MATERIALS PROVIDED Block Start

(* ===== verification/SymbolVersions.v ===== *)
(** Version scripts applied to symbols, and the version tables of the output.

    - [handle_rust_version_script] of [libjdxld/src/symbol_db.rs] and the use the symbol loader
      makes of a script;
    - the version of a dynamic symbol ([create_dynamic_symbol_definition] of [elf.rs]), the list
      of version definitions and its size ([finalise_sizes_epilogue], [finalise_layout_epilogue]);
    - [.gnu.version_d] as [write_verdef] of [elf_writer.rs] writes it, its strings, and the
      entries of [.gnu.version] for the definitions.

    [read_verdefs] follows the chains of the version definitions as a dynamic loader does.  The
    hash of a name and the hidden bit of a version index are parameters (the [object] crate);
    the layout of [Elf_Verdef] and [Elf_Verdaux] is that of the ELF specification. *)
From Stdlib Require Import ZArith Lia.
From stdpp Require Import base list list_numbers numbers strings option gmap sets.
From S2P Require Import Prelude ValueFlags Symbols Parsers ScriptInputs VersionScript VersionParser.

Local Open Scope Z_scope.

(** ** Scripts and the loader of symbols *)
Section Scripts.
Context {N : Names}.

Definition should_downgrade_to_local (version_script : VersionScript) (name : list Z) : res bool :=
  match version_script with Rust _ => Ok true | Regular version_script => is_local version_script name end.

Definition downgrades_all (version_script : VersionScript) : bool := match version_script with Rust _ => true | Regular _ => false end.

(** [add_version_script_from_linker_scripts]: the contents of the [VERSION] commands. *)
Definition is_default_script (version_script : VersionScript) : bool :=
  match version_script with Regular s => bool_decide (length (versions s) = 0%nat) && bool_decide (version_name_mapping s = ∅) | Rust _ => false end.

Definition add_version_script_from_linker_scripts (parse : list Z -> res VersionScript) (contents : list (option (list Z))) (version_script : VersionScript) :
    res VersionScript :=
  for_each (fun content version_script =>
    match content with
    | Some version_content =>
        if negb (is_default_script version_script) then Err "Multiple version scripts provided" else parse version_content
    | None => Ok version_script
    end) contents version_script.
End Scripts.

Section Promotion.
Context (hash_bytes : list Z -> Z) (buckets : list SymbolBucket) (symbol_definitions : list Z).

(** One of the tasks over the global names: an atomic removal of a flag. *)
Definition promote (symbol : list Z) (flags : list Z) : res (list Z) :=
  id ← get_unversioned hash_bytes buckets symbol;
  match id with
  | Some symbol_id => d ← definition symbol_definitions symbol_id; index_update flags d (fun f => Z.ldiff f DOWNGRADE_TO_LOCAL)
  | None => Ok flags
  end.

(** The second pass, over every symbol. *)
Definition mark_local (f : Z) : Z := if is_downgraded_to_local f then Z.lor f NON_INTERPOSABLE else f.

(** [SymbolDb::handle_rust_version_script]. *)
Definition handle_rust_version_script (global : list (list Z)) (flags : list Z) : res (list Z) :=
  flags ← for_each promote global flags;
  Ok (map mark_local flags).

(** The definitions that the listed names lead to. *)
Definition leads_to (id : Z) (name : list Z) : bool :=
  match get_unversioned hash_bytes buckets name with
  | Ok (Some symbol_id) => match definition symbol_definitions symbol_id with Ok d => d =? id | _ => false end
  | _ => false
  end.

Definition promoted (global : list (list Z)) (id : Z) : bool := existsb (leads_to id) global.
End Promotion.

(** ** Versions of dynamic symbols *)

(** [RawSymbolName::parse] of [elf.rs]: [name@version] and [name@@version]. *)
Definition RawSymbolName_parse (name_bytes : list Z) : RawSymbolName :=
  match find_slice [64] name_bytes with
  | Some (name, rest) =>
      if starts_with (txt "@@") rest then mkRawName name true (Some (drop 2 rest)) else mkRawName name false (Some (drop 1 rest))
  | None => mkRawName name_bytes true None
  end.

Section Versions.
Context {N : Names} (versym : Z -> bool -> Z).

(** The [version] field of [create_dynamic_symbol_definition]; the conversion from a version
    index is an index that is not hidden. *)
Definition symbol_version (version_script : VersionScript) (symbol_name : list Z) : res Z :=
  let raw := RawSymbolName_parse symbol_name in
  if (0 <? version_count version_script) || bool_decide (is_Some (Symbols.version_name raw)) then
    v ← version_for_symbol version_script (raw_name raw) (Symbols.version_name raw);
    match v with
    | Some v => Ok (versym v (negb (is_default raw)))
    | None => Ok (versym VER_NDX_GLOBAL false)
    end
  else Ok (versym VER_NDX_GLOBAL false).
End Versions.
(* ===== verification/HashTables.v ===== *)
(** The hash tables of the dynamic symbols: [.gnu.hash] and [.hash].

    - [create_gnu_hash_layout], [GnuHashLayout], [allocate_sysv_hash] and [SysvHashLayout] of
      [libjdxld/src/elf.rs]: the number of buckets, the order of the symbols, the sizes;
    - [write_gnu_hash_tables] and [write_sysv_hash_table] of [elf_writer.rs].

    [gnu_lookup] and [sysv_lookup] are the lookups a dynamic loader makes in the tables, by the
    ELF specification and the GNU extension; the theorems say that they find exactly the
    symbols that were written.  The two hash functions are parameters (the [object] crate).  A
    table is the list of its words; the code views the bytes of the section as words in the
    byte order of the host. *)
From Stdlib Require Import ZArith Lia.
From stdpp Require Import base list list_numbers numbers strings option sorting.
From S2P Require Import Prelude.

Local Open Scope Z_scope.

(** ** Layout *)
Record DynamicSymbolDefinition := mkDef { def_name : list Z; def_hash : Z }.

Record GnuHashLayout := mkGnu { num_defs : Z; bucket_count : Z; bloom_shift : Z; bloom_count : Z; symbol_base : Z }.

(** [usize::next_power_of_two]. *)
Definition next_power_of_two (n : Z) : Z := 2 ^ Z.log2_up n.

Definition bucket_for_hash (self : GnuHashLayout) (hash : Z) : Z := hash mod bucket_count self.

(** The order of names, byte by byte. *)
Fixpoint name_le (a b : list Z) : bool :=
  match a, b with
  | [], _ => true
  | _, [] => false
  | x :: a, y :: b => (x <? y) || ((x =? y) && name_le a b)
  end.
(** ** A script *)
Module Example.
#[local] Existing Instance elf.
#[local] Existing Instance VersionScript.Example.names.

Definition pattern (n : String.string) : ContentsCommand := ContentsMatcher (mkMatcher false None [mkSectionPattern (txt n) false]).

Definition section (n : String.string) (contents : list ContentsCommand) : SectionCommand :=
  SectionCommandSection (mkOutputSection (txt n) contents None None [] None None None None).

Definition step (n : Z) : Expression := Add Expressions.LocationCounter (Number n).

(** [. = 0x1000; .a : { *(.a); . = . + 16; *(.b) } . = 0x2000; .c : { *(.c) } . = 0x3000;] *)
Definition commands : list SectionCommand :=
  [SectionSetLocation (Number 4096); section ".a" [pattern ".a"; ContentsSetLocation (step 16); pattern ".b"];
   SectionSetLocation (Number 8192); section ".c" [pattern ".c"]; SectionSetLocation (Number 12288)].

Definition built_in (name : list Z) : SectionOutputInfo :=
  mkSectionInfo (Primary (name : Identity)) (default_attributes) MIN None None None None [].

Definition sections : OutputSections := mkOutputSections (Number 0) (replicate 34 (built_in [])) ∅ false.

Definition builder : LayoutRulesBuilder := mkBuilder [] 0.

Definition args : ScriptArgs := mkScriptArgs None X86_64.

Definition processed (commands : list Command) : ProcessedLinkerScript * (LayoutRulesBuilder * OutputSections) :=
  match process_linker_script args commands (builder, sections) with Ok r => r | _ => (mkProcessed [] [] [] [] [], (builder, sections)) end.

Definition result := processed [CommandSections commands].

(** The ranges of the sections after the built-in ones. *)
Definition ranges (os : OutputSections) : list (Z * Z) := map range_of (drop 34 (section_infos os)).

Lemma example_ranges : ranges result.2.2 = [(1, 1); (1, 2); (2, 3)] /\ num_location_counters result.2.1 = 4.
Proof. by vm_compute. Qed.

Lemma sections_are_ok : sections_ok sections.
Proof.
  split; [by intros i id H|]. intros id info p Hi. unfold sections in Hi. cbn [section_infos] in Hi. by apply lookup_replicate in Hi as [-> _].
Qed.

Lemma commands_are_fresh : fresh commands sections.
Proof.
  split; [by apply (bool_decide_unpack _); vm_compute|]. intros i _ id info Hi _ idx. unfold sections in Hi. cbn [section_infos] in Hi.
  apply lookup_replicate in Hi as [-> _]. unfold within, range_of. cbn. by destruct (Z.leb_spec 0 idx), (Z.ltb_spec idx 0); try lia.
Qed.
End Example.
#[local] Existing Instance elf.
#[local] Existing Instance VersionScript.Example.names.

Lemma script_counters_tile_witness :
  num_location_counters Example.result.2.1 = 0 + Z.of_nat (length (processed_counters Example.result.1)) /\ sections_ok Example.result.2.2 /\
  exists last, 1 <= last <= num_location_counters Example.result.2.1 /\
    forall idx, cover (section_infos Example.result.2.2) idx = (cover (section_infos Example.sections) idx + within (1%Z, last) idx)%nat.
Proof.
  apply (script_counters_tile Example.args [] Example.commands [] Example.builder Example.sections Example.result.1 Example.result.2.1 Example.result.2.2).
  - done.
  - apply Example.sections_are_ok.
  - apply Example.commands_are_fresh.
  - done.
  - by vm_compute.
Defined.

MATERIALS PROVIDED Block End
MATERIALS PROVIDED Block Start

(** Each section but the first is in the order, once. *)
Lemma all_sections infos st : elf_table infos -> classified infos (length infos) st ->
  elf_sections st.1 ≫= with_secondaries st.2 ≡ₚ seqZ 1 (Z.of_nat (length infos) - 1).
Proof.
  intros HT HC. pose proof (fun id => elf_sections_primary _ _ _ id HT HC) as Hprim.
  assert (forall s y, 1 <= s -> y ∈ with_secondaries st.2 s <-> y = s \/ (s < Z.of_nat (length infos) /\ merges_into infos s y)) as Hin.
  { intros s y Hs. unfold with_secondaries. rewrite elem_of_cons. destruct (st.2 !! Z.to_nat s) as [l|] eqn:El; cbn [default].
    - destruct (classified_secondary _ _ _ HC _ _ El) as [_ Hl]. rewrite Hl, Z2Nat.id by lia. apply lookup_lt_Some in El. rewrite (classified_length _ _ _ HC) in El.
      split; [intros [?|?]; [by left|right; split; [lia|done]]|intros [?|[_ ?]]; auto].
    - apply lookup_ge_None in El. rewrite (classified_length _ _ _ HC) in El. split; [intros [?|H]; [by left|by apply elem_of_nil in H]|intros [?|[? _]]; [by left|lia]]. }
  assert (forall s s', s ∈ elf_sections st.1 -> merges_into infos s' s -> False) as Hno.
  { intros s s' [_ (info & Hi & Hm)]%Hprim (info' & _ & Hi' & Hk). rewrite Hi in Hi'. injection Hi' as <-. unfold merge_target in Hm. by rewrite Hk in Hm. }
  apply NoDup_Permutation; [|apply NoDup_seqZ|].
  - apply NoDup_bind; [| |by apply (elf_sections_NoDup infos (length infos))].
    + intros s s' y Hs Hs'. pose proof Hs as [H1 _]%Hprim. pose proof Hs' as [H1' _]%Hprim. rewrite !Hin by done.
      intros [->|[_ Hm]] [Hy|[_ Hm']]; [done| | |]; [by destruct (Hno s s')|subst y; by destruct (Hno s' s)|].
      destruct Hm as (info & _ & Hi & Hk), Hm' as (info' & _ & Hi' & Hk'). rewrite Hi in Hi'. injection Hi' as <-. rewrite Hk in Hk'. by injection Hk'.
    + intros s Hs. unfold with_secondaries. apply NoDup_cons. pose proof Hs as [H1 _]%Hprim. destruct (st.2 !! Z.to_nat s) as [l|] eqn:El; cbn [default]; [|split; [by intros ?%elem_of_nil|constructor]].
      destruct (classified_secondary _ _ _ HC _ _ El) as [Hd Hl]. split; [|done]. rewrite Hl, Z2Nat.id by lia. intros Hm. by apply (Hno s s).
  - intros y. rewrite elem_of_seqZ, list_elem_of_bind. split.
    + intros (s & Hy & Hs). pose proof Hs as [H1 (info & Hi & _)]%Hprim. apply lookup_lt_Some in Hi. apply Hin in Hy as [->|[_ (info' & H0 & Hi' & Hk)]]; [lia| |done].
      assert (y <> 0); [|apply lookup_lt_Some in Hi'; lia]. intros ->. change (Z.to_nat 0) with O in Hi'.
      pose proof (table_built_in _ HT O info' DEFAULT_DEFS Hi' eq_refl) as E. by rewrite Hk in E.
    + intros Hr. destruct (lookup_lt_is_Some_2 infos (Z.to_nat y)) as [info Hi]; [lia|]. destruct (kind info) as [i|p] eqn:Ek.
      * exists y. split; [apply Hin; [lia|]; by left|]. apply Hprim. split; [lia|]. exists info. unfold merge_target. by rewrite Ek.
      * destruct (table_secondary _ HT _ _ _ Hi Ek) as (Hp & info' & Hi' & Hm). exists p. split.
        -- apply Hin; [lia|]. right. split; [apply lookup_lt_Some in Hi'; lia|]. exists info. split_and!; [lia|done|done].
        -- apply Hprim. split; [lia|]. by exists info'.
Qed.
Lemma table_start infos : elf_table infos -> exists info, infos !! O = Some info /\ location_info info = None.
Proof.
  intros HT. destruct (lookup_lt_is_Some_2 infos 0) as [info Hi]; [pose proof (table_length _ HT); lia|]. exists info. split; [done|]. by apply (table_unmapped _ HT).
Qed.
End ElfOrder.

MATERIALS PROVIDED Block End

> **EXERCISE DETAILS**
Give the exact lines, and only those, from the line containing "(** [usize::next_power_of_two]. *)" through the line containing "SectionCommandSection (mkOutputSection (txt" in the entries above.

> **TASK SOLUTION**
(** [usize::next_power_of_two]. *)
Definition next_power_of_two (n : Z) : Z := 2 ^ Z.log2_up n.

Definition bucket_for_hash (self : GnuHashLayout) (hash : Z) : Z := hash mod bucket_count self.

(** The order of names, byte by byte. *)
Fixpoint name_le (a b : list Z) : bool :=
  match a, b with
  | [], _ => true
  | _, [] => false
  | x :: a, y :: b => (x <? y) || ((x =? y) && name_le a b)
  end.
(** ** A script *)
Module Example.
#[local] Existing Instance elf.
#[local] Existing Instance VersionScript.Example.names.

Definition pattern (n : String.string) : ContentsCommand := ContentsMatcher (mkMatcher false None [mkSectionPattern (txt n) false]).

Definition section (n : String.string) (contents : list ContentsCommand) : SectionCommand :=
  SectionCommandSection (mkOutputSection (txt n) contents None None [] None None None None).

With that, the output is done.